Records excerpted from a collection:
----------------

(* ===== verification/UmallocProps.v ===== *)
(** * umalloc.c: properties

    The circular free list in memory stands for a list of free blocks in the
    order of their addresses, with [base] in front; the blocks handed out are
    apart from them and from each other. *)

From Stdlib Require Import Sorted.
From S2P Require Import Prelude Machine Umalloc.

(** ** Blocks

    A block is the address of its header and its size in units, the header's
    included. *)

Definition addrs (F : list (Z * Z)) : list Z := fst <$> F.

Definition total (F : list (Z * Z)) : Z := foldr (fun x n => snd x + n) 0 F.

Definition apart (x y : Z * Z) : Prop :=
  fst x + hdr * snd x <= fst y \/ fst y + hdr * snd y <= fst x.

(** Blocks from [lo] to [hi] in the order of their addresses, none touching
    the next. *)
Fixpoint spaced (lo : Z) (F : list (Z * Z)) (hi : Z) : Prop :=
  match F with
  | [] => True
  | (a, n) :: F' => lo <= a /\ 1 <= n /\ a + hdr * n <= hi /\ spaced (a + hdr * n + 1) F' hi
  end.

(** The headers at [x], and then at each address of [l], are linked. *)
Fixpoint chain (m : gmap Z Z) (x : Z) (l : list Z) : Prop :=
  match l with
  | [] => True
  | y :: l' => load32 m x = y /\ chain m y l'
  end.

Lemma chain_split m x l1 y l2 :
  chain m x (l1 ++ y :: l2) <-> chain m x (l1 ++ [y]) /\ chain m y l2.
Proof. revert x. induction l1 as [|z l1 IH]; intros x; simpl; [naive_solver|]. rewrite IH. naive_solver. Qed.

(** What counts are the links out of [x] and of the addresses before the last. *)
Lemma chain_frame m m' x l z :
  (forall y, y ∈ x :: l -> load32 m' y = load32 m y) -> chain m x (l ++ [z]) -> chain m' x (l ++ [z]).
Proof.
  revert x. induction l as [|y l IH]; intros x Hf; simpl.
  - rewrite Hf by constructor. done.
  - intros [Hx Hc]. rewrite Hf by constructor. split; [done|]. apply IH; [|done].
    intros w Hw. apply Hf. by constructor.
Qed.

Lemma spaced_app lo F1 F2 hi :
  spaced lo (F1 ++ F2) hi <->
  spaced lo F1 hi /\ spaced (default lo ((fun x => fst x + hdr * snd x + 1) <$> list.last F1)) F2 hi.
Proof.
  revert lo. induction F1 as [|[a n] F1 IH]; intros lo; [simpl; naive_solver|].
  cbn [app spaced]. rewrite IH. destruct F1 as [|y F1]; simpl; [naive_solver|].
  rewrite last_cons. destruct (list.last F1) eqn:E; simpl; naive_solver.
Qed.

Lemma spaced_weaken lo lo' F hi : lo' <= lo -> spaced lo F hi -> spaced lo' F hi.
Proof. destruct F as [|[a n] F]; simpl; [done|]. intros ? (? & ?). split; [lia|done]. Qed.

Lemma spaced_grow lo F hi hi' : hi <= hi' -> spaced lo F hi -> spaced lo F hi'.
Proof.
  intros Hh. revert lo. induction F as [|[a n] F IH]; intros lo; simpl; [done|].
  intros (? & ? & ? & ?). split_and!; [done|done|lia|auto].
Qed.

Lemma spaced_elem lo F hi x : spaced lo F hi -> x ∈ F -> lo <= fst x /\ 1 <= snd x /\ fst x + hdr * snd x <= hi.
Proof.
  revert lo. induction F as [|[a n] F IH]; intros lo; simpl; [intros _ Hx; by apply elem_of_nil in Hx|].
  intros (? & ? & ? & Hs) [-> | Hx]%elem_of_cons; [simpl; lia|].
  apply IH in Hs; [|done]. unfold hdr in *. lia.
Qed.

(** The blocks before an address and those after it. *)
Lemma spaced_split lo F hi a n :
  spaced lo F hi -> 1 <= n -> (forall x, x ∈ F -> apart x (a, n)) ->
  exists F1 F2, F = F1 ++ F2 /\ (forall x, x ∈ F1 -> fst x + hdr * snd x <= a) /\
    (forall x, x ∈ F2 -> a + hdr * n <= fst x).
Proof.
  intros Hs Hn. revert lo Hs. induction F as [|[b k] F IH]; intros lo Hs Hd.
  { exists [], []. split; [done|]. split; intros x Hx; by apply elem_of_nil in Hx. }
  destruct Hs as (Hlo & Hk & Hhi & Hs).
  destruct (Hd (b, k) ltac:(constructor)) as [Hb|Hb]; simpl in Hb.
  - destruct (IH _ Hs) as (F1 & F2 & -> & H1 & H2); [intros x Hx; apply Hd; by constructor|].
    exists ((b, k) :: F1), F2. split; [done|]. split; [|done].
    intros x [-> | Hx]%elem_of_cons; [done|by apply H1].
  - exists [], ((b, k) :: F). split; [done|]. split; [intros x Hx; by apply elem_of_nil in Hx|].
    intros x [-> | Hx]%elem_of_cons; [done|]. apply (spaced_elem _ _ _ _ Hs) in Hx. unfold hdr in *. lia.
Qed.

(** ** The invariant *)

Section Heap.
Context `{UserImage}.

(** [F] is free, [A] is handed out. *)
Record heap_ok (s : heap) (F A : list (Z * Z)) : Prop := {
  ho_chain : chain (umem s) base (addrs F ++ [base]);
  ho_base : size base s = 0;
  ho_free : forall x, x ∈ F -> size (fst x) s = snd x;
  ho_size : forall x, x ∈ A -> size (fst x) s = snd x;
  ho_spaced : spaced (base + hdr) F (brk s);
  ho_freep : freep s ∈ base :: addrs F;
  ho_alloc : forall x, x ∈ A -> base + hdr <= fst x /\ 1 <= snd x /\ fst x + hdr * snd x <= brk s;
  ho_apart : forall x y, x ∈ A -> y ∈ F -> apart y x;
  ho_nodup : NoDup A;
  ho_apart' : forall x y, x ∈ A -> y ∈ A -> x <> y -> apart x y;
  ho_brk : base + hdr <= brk s <= KERNBASE }.

(** The bytes of the blocks in [A] are as they were. *)
Definition keeps (A : list (Z * Z)) (s s' : heap) : Prop :=
  forall x b, x ∈ A -> fst x <= b < fst x + hdr * snd x -> load8 (umem s') b = load8 (umem s) b.

(** A block that is neither in the free list nor handed out. *)
Record loose (s : heap) (F A : list (Z * Z)) (a n : Z) : Prop := {
  lo_range : base + hdr <= a /\ 1 <= n /\ a + hdr * n <= brk s;
  lo_size : size a s = n;
  lo_free : forall x, x ∈ F -> apart x (a, n);
  lo_alloc : forall x, x ∈ A -> apart x (a, n) }.

(** ** The search of [free] *)

(** Going up to the last block before [bp]. *)
Lemma free_find_up fuel s bp p l1 F2 :
  chain (umem s) p (l1 ++ addrs F2 ++ [base]) -> StronglySorted Z.lt (p :: l1) -> base <= p ->
  Forall (fun a => a < bp) (p :: l1) -> Forall (fun x => bp < fst x) F2 -> (length l1 < fuel)%nat ->
  free_find fuel bp p s = Ok (default p (list.last l1)) s.
Proof.
  revert p l1. induction fuel as [|f IH]; intros p l1 Hc Hs Hb Hl H2 Hf; [lia|].
  cbn [free_find]. erewrite bind_ok by (unfold gets; reflexivity).
  apply Forall_cons_1 in Hl as [Hp Hl]. rewrite (proj2 (Z.ltb_lt p bp)) by done. cbn [andb].
  destruct l1 as [|q l1].
  - simpl in Hc |- *. destruct F2 as [|[b k] F2]; simpl in Hc; destruct Hc as [Hc _]; unfold ptr; rewrite Hc.
    + rewrite (proj2 (Z.ltb_ge bp base)), (proj2 (Z.leb_le base p)) by lia. done.
    + apply Forall_cons_1 in H2 as [H2 _]. simpl in H2. by rewrite (proj2 (Z.ltb_lt bp b)).
  - simpl in Hc. destruct Hc as [Hc Hc']. unfold ptr at 1 2 3. rewrite Hc.
    apply StronglySorted_inv in Hs as [Hs Hpq]. apply Forall_cons_1 in Hpq as [Hpq _].
    apply Forall_cons_1 in Hl as Hl'. destruct Hl' as [Hq _].
    rewrite (proj2 (Z.ltb_ge bp q)), (proj2 (Z.leb_gt q p)) by lia. cbn [andb]. unfold ptr. rewrite Hc.
    rewrite (IH q l1); [|done|done|lia|done|done|simpl in Hf; lia].
    rewrite last_cons. by destruct (list.last l1).
Qed.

----------------

EXERCISE GOAL: From the records above, quote only the lines running from the line with "ho_freep : freep s ∈ base :: addrs F;" to the line with "chain (umem s) p", both lines included.

ANSWER AREA:
  ho_freep : freep s ∈ base :: addrs F;
  ho_alloc : forall x, x ∈ A -> base + hdr <= fst x /\ 1 <= snd x /\ fst x + hdr * snd x <= brk s;
  ho_apart : forall x y, x ∈ A -> y ∈ F -> apart y x;
  ho_nodup : NoDup A;
  ho_apart' : forall x y, x ∈ A -> y ∈ A -> x <> y -> apart x y;
  ho_brk : base + hdr <= brk s <= KERNBASE }.

(** The bytes of the blocks in [A] are as they were. *)
Definition keeps (A : list (Z * Z)) (s s' : heap) : Prop :=
  forall x b, x ∈ A -> fst x <= b < fst x + hdr * snd x -> load8 (umem s') b = load8 (umem s) b.

(** A block that is neither in the free list nor handed out. *)
Record loose (s : heap) (F A : list (Z * Z)) (a n : Z) : Prop := {
  lo_range : base + hdr <= a /\ 1 <= n /\ a + hdr * n <= brk s;
  lo_size : size a s = n;
  lo_free : forall x, x ∈ F -> apart x (a, n);
  lo_alloc : forall x, x ∈ A -> apart x (a, n) }.

(** ** The search of [free] *)

(** Going up to the last block before [bp]. *)
Lemma free_find_up fuel s bp p l1 F2 :
  chain (umem s) p (l1 ++ addrs F2 ++ [base]) -> StronglySorted Z.lt (p :: l1) -> base <= p ->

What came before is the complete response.